To log in using automatic IAM database authentication:

Cloud SQL Auth proxy

  1. Start the Cloud SQL Auth proxy with the -enable_iam_login flag.

    Replace the following:

    ./cloud_sql_proxy -enable_iam_login -instances=INSTANCE_CONNECTION_NAME=tcp:5432
    

    For more information on how to start the proxy, see Start the Cloud SQL Auth proxy.

  2. When you are ready for the client to connect to the Cloud SQL Auth proxy, use the email address for the IAM user or service account as the database username.

    For a service account, this is the service account's email without the .gserviceaccount.com domain suffix.

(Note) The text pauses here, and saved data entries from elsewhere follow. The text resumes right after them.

Lemma data_charged h w s :
  let id := getStreamId h in
  let padded := has (getFlags h) H2_FLAG_PADDED in
  let pad := if padded then znth (inData w.1) 0 else 0 in
  in_ok w -> bytes_ok (inData w.1) -> 0 < remain w.1 -> 0 < id <= m_uiLastStreamId (c_cnt w.1) ->
  findStream id w.1 = Some s -> s_flag s PEER_SHUTDOWN = false -> (padded = true -> pad < remain w.1) ->
  remain w.1 <= m_iCurDataInWindow (c_flow w.1) -> remain w.1 <= m_iWindowIn s ->
  exists w6, processDataFrame h w = data_payload h id w6 /\
    charged id (if padded then 1 else 0) pad (if padded then 1 + pad else 0) s w w6.
Proof.
  intros id padded pad Hok Hb Hr0 Hid Hf Hps Hpad Hwc Hws.
  assert (Es : deref id w.1 = Some s) by (unfold findStream in Hf; destruct (deref id w.1) as [s1|]; [destruct (s_inMap s1)|]; congruence).
  assert (Hin : s_inMap s = true) by (unfold findStream in Hf; rewrite Es in Hf; destruct (s_inMap s); congruence).
  unfold processDataFrame. fold id. replace ((id =? 0) || (id >? m_uiLastStreamId (c_cnt w.1))) with false by lia. cbv zeta.
  fold padded. fold pad.
  set (w1 := on (set_padLen pad) w). change (remain w1.1) with (remain w.1). change (m_padLen (c_in w1.1)) with pad.
  assert (Hp : 0 <= pad) by (subst pad; destruct padded; [apply znth_byte; exact Hb|lia]).
  replace (padded && (remain w.1 <=? pad)) with false; cycle 1.
  { destruct padded; [specialize (Hpad eq_refl); lia|reflexivity]. }
  destruct (consumeWindowIn_credits id (remain w.1) w1.1) as (c2 & E2 & C2 & _); [change (c_flow w1.1) with (c_flow w.1); lia|].
  rewrite E2. apply consumeWindowIn_in in E2.
  assert (Es2 : deref id c2 = Some s) by (rewrite (cr_stream _ _ _ _ _ C2); change (deref id w1.1) with (deref id w.1); rewrite Es; reflexivity).
  assert (Hf2 : findStream id (c2, w1.2).1 = Some s) by (unfold findStream; cbn [fst]; rewrite Es2, Hin; reflexivity). rewrite Hf2, Hps.
  set (w3 := on (set_current (Some id)) (c2, w1.2)).
  assert (C3 : credits id (- remain w.1) (fun s => s) w.1 w3.1).
  { rewrite <- (Z.add_0_r (- remain w.1)). apply (credits_trans id _ 0 (fun s => s) (fun s => s) w.1 c2); [|apply credits_same; reflexivity].
    apply (credits_l id _ _ w.1 w1.1); [apply credits_same; reflexivity|exact C2]. }
  destruct (stream_consumeWindowIn_credits id (remain w.1) w3.1 s) as (c4 & E4 & C4); [exact Es2|lia|].
  rewrite E4. apply stream_consumeWindowIn_in in E4. pose proof (credits_trans _ _ _ _ _ _ _ _ C3 C4) as C5.
  assert (I5 : m_bufInput (c_in c4) = m_bufInput (c_in w.1) /\ remain c4 = remain w.1 /\ m_padLen (c_in c4) = pad /\ m_current (c_in c4) = Some id).
  { unfold remain. rewrite E4. cbn. rewrite E2. auto. }
  destruct I5 as (B5 & R5 & P5 & Q5). clearbody w3. clear E2 C2 Es2 Hf2 C3 C4 E4 w1.
  match goal with |- context [countControlFrame ?x] => set (w6 := x) end.
  pose proof (cr_stream _ _ _ _ _ C5) as Es5. rewrite Es in Es5. cbn [fmap option_fmap option_map] in Es5.
  exists w6. split; [reflexivity|]. unfold charged. subst w6. destruct padded.
  - destruct (pad_given id c4) as (G1 & G2 & G3 & G4 & G5 & G6); [rewrite Es5; discriminate|lia|rewrite B5; exact Hok|].
    split_and!; [exact G1| | | | |].
    + etransitivity; [exact G2|]. unfold inData. rewrite B5. reflexivity.
    + etransitivity; [exact G3|]. rewrite R5. reflexivity.
    + etransitivity; [exact G4|exact P5].
    + etransitivity; [exact G5|exact Q5].
    + rewrite P5 in G6. exact (credits_trans _ _ _ _ _ _ _ _ C5 G6).
  - unfold in_ok, inData. cbn [fst]. rewrite B5, R5, zdrop_0, Z.sub_0_r. split_and!; try assumption; try reflexivity.
      destruct C5 as [D1 D2 D3 D4]. split; [lia|exact D2| |exact D4]. rewrite D3. destruct (deref id w.1) as [s1|]; [|reflexivity].
      cbn. unfold set_iWindowToUpdate. rewrite Z.add_0_r. reflexivity.
Qed.

(** A DATA frame reaches its stream.  A complete DATA frame without FIN for
    an open stream, within both windows, is taken from the input with all its
    bytes; its payload without the padding is appended to the stream's buffer
    and counted; the stream's credit is unchanged, because the padding is given
    back at once and the payload is now buffered, and the connection's credit
    falls by the payload alone; no other stream changes. *)
Theorem data_frame_delivered h w s :
  let id := getStreamId h in
  let p := ztake (remain w.1) (inData w.1) in
  good_data w -> remain w.1 <= inSize w.1 -> 0 < id <= m_uiLastStreamId (c_cnt w.1) ->
  findStream id w.1 = Some s -> bq_ok (m_bufRcvd s) -> s_flag s PEER_SHUTDOWN = false -> s_flag s WANT_READ = false ->
  has (getFlags h) H2_CTRL_FLAG_FIN = false -> unpad h p <> [] ->
  (has (getFlags h) H2_FLAG_PADDED = true -> znth (inData w.1) 0 < remain w.1) ->
  remain w.1 <= m_iCurDataInWindow (c_flow w.1) -> remain w.1 <= m_iWindowIn s ->
  exists w' s', processDataFrame h w = (0, w') /\ inData w'.1 = zdrop (remain w.1) (inData w.1) /\ remain w'.1 = 0 /\
    deref id w'.1 = Some s' /\ bq_data (m_bufRcvd s') = bq_data (m_bufRcvd s) ++ unpad h p /\
    s_bytesRecv s' = s_bytesRecv s + zlen (unpad h p) /\ credit s' = credit s /\
    conn_credit w'.1 + zlen (unpad h p) = conn_credit w.1 /\ (forall j, j <> id -> deref j w'.1 = deref j w.1).
Proof.
  intros id p (Hok & Hr & Hb & _) Hfull Hid Hf Hq Hps Hwr Hfin Hun Hpad Hwc Hws.
  set (padded := has (getFlags h) H2_FLAG_PADDED) in *. set (pad := if padded then znth (inData w.1) 0 else 0).
  pose proof (zlen_nonneg (inData w.1)) as Hz. fold (inSize w.1) in Hz.
  assert (Es : deref id w.1 = Some s) by (unfold findStream in Hf; destruct (deref id w.1) as [s1|]; [destruct (s_inMap s1)|]; congruence).
  assert (Hr0 : 0 < remain w.1).
  { destruct (Z.eq_dec (remain w.1) 0) as [Hr0|]; [|lia]. exfalso. apply Hun. subst p. rewrite Hr0, ztake_0. unfold unpad.
    destruct (has (getFlags h) H2_FLAG_PADDED); reflexivity. }
  assert (Hp : 0 <= pad) by (subst pad; destruct padded; [apply znth_byte; exact Hb|lia]).
  destruct (data_charged h w s) as (w6 & -> & H6); auto.
  { fold padded. intros E. rewrite E. exact (Hpad E). }
  fold padded in H6. fold pad in H6. fold id in H6. set (j := if padded then 1 else 0) in *. set (given := if padded then 1 + pad else 0) in *.
  destruct H6 as (O6 & D6 & R6 & P6 & Q6 & [C6 N6 S6 J6]). rewrite Es in S6. cbn [fmap option_fmap option_map] in S6.
  assert (Hj : j = (if padded then 1 else 0) /\ given = (if padded then 1 + pad else 0) /\ pad = (if padded then pad else 0)) by (subst j given pad; destruct padded; auto).
  assert (Hs6 : inSize w6.1 = inSize w.1 - j) by (unfold inSize in *; rewrite D6, zlen_zdrop by (subst j; destruct padded; lia); destruct padded; lia).
  assert (Hd : ztake (remain w6.1 - m_padLen (c_in w6.1)) (inData w6.1) = unpad h p).
  { rewrite R6, P6, D6. subst p. destruct padded eqn:Epd.
    - rewrite unpad_take; [reflexivity|unfold inSize in *; lia|exact Epd|]. split; [apply znth_byte; exact Hb|exact (Hpad eq_refl)].
    - unfold unpad. fold padded. rewrite Epd. subst j pad. rewrite zdrop_0, !Z.sub_0_r. reflexivity. }
  rewrite <- Hd in Hun. assert (Hlt : m_padLen (c_in w6.1) < remain w6.1).
  { destruct (Z.ltb_spec (m_padLen (c_in w6.1)) (remain w6.1)); [assumption|]. exfalso. apply Hun. apply ztake_neg. lia. }
  set (s6 := set_iWindowToUpdate _ _) in S6.
  destruct (data_payload_delivers h id w6 s6) as (w' & s' & E & Hi' & Hr' & Es' & Hb' & Hc' & Hn' & Hcc & Ho'); auto; [lia|lia|].
  rewrite Hd in *. exists w', s'. split; [exact E|]. split.
  { rewrite Hi', D6, R6, zdrop_zdrop by (destruct Hj as [-> _]; destruct padded; lia). f_equal. lia. }
  split; [exact Hr'|]. split; [exact Es'|]. split; [exact Hb'|]. split; [exact Hn'|].
  assert (Hz6 : zlen (unpad h p) = remain w.1 - j - pad).
  { rewrite <- Hd, zlen_ztake by lia. fold (inSize w6.1). lia. }
  assert (Hg : given = j + pad) by (subst given j; destruct padded; [lia|subst pad; reflexivity]).
  split; [rewrite Hc'; unfold credit, buffered, s6; cbn; lia|]. split; [lia|].
  intros i Hne. rewrite Ho', J6 by exact Hne. reflexivity.
Qed.

End Delivery.

(** ** Examples *)

#[local] Existing Instance idle_app.

(** A connection with stream 1 open, its request headers handled, whose parser
    has read the header of a padded DATA frame. *)
Definition opened : conn loopbuf * unit :=
  (parseFrame (started (concat (map frame_bytes
    [frame H2_FRAME_SETTINGS 0 0 []; frame H2_FRAME_HEADERS H2_FLAG_END_HEADERS 1 [130; 134]])))).2.

Definition data_head : H2FrameHeader := new_header 6 H2_FRAME_DATA H2_FLAG_PADDED 1.
Definition data_here : conn loopbuf * unit :=
  set_remain 6 (receive [2; 7; 8; 9; 0; 0; 0; 0] opened).

Definition open_stream (c : conn loopbuf) : stream loopbuf :=
  match deref 1 c with Some s => s | None => ex_stream end.

Ltac ring_check :=
  first [left; vm_compute; split_and!; reflexivity | right; vm_compute; repeat split; first [discriminate | reflexivity]].


Lemma data_frame_delivered_witness :
  let s := open_stream data_here.1 in
  exists w' s', processDataFrame data_head data_here = (0, w') /\ inData w'.1 = [0; 0] /\ remain w'.1 = 0 /\
    deref 1 w'.1 = Some s' /\ bq_data (m_bufRcvd s') = bq_data (m_bufRcvd s) ++ [7; 8; 9] /\
    s_bytesRecv s' = s_bytesRecv s + 3 /\ credit s' = credit s /\
    conn_credit w'.1 + 3 = conn_credit data_here.1 /\ (forall j, j <> 1 -> deref j w'.1 = deref j data_here.1).
Proof.
  pose proof (data_frame_delivered data_head data_here (open_stream data_here.1)) as H. cbv zeta in H.
  replace (unpad data_head (ztake (remain data_here.1) (inData data_here.1))) with [7; 8; 9] in H by (vm_compute; reflexivity).
  replace (zdrop (remain data_here.1) (inData data_here.1)) with [0; 0] in H by (vm_compute; reflexivity).
  cbv zeta. apply H.
  - split; [|split; [|split]].
    + ring_check.
    + vm_compute. discriminate.
    + vm_compute. bytes.
    + vm_compute. discriminate.
  - vm_compute. discriminate.
  - vm_compute. split; [reflexivity|discriminate].
  - vm_compute. reflexivity.
  - ring_check.
  - vm_compute. reflexivity.
  - vm_compute. reflexivity.
  - vm_compute. reflexivity.
  - discriminate.
  - intros _. vm_compute. reflexivity.
  - vm_compute. discriminate.
  - vm_compute. discriminate.
Defined.

(** The stream with a request body of three bytes, of which two are read. *)
Definition with_body : conn loopbuf := (processDataFrame data_head data_here).2.1.

Lemma read_returns_credit_witness :
  let s := open_stream with_body in
  exists r c' s', read 1 2 with_body = (r, c') /\ deref 1 c' = Some s' /\
    default [] r ++ bq_data (m_bufRcvd s') = bq_data (m_bufRcvd s) /\
    zlen (default [] r) = Z.min 2 (buffered s) /\
    (r = None <-> s_flag s PEER_SHUTDOWN = true /\ Z.min 2 (buffered s) = 0) /\
    credit s' = credit s /\ conn_credit c' = conn_credit with_body + zlen (default [] r) /\
    (default [] r <> [] -> m_iWindowToUpdate s' < m_iStreamInInitWindowSize (c_flow with_body) / 2) /\
    (forall j, j <> 1 -> deref j c' = deref j with_body).
Proof.
  cbv zeta. destruct (read 1 2 with_body) as [r c'] eqn:E. exists r, c'.
  destruct (read_returns_credit 1 2 with_body (open_stream with_body) r c') as (s' & H).
  - vm_compute. reflexivity.
  - vm_compute. discriminate.
  - ring_check.
  - discriminate.
  - vm_compute. discriminate.
  - exact E.
  - exists s'. split; [reflexivity|exact H].
Defined.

    For more information on how to connect to the Cloud SQL Auth proxy, see Connecting using the Cloud SQL Auth proxy.

Java JDBC

private static final String CONNECTION_NAME = System.getenv("POSTGRES_IAM_CONNECTION_NAME");
private static final String DB_NAME = System.getenv("POSTGRES_DB");
private static final String DB_USER = System.getenv("POSTGRES_IAM_USER");
  // Set up URL parameters
  String jdbcURL = String.format("jdbc:postgresql:///%s", DB_NAME);
  Properties connProps = new Properties();
  connProps.setProperty("user", DB_USER);
  // Password must be set to a nonempty value to bypass driver validation errors
  connProps.setProperty("password", "password");
  connProps.setProperty("sslmode", "disable");
  connProps.setProperty("socketFactory", "com.google.cloud.sql.postgres.SocketFactory");
  connProps.setProperty("cloudSqlInstance", CONNECTION_NAME);
  connProps.setProperty("enableIamAuth", "true");

  // Initialize connection pool
  HikariConfig config = new HikariConfig();
  config.setJdbcUrl(jdbcURL);
  config.setDataSourceProperties(connProps);
  config.setConnectionTimeout(10000); // 10s

  this.connectionPool = new HikariDataSource(config);

Java R2DBC

private static final String CONNECTION_NAME = System.getenv("POSTGRES_IAM_CONNECTION_NAME");
private static final String DB_NAME = System.getenv("POSTGRES_DB");
private static final String DB_USER = System.getenv("POSTGRES_IAM_USER");
  // Set up ConnectionFactoryOptions
  ConnectionFactoryOptions options = ConnectionFactoryOptions.builder()
      .option(DRIVER, "gcp")
      .option(PROTOCOL, "postgresql")
      // Password must be set to a nonempty value to bypass driver validation errors
      .option(PASSWORD, "password")
      .option(USER, DB_USER)
      .option(DATABASE, DB_NAME)
      .option(HOST, CONNECTION_NAME)
      .option(ENABLE_IAM_AUTH, true)
      .build();

  // Initialize connection pool
  ConnectionFactory connectionFactory = ConnectionFactories.get(options);
  ConnectionPoolConfiguration configuration = ConnectionPoolConfiguration
      .builder(connectionFactory)
      .build();

  this.connectionPool = new ConnectionPool(configuration);

Python

# The Cloud SQL Python Connector can be used along with SQLAlchemy using the
# 'creator' argument to 'create_engine'
def init_connection_engine() -> sqlalchemy.engine.Engine:
    def getconn() -> pg8000.dbapi.Connection:
        conn: pg8000.dbapi.Connection = connector.connect(
            os.environ["POSTGRES_IAM_CONNECTION_NAME"],
            "pg8000",
            user=os.environ["POSTGRES_IAM_USER"],
            db=os.environ["POSTGRES_DB"],
            enable_iam_auth=True,
        )
        return conn

    engine = sqlalchemy.create_engine(
        "postgresql+pg8000://",
        creator=getconn,
    )
    engine.dialect.description_encoding = None
    return engine

Logging in with manual IAM database authentication

Note: If you plan to use the Cloud SQL Auth proxy, the Java connector, or the Python connector, see Logging in with automatic.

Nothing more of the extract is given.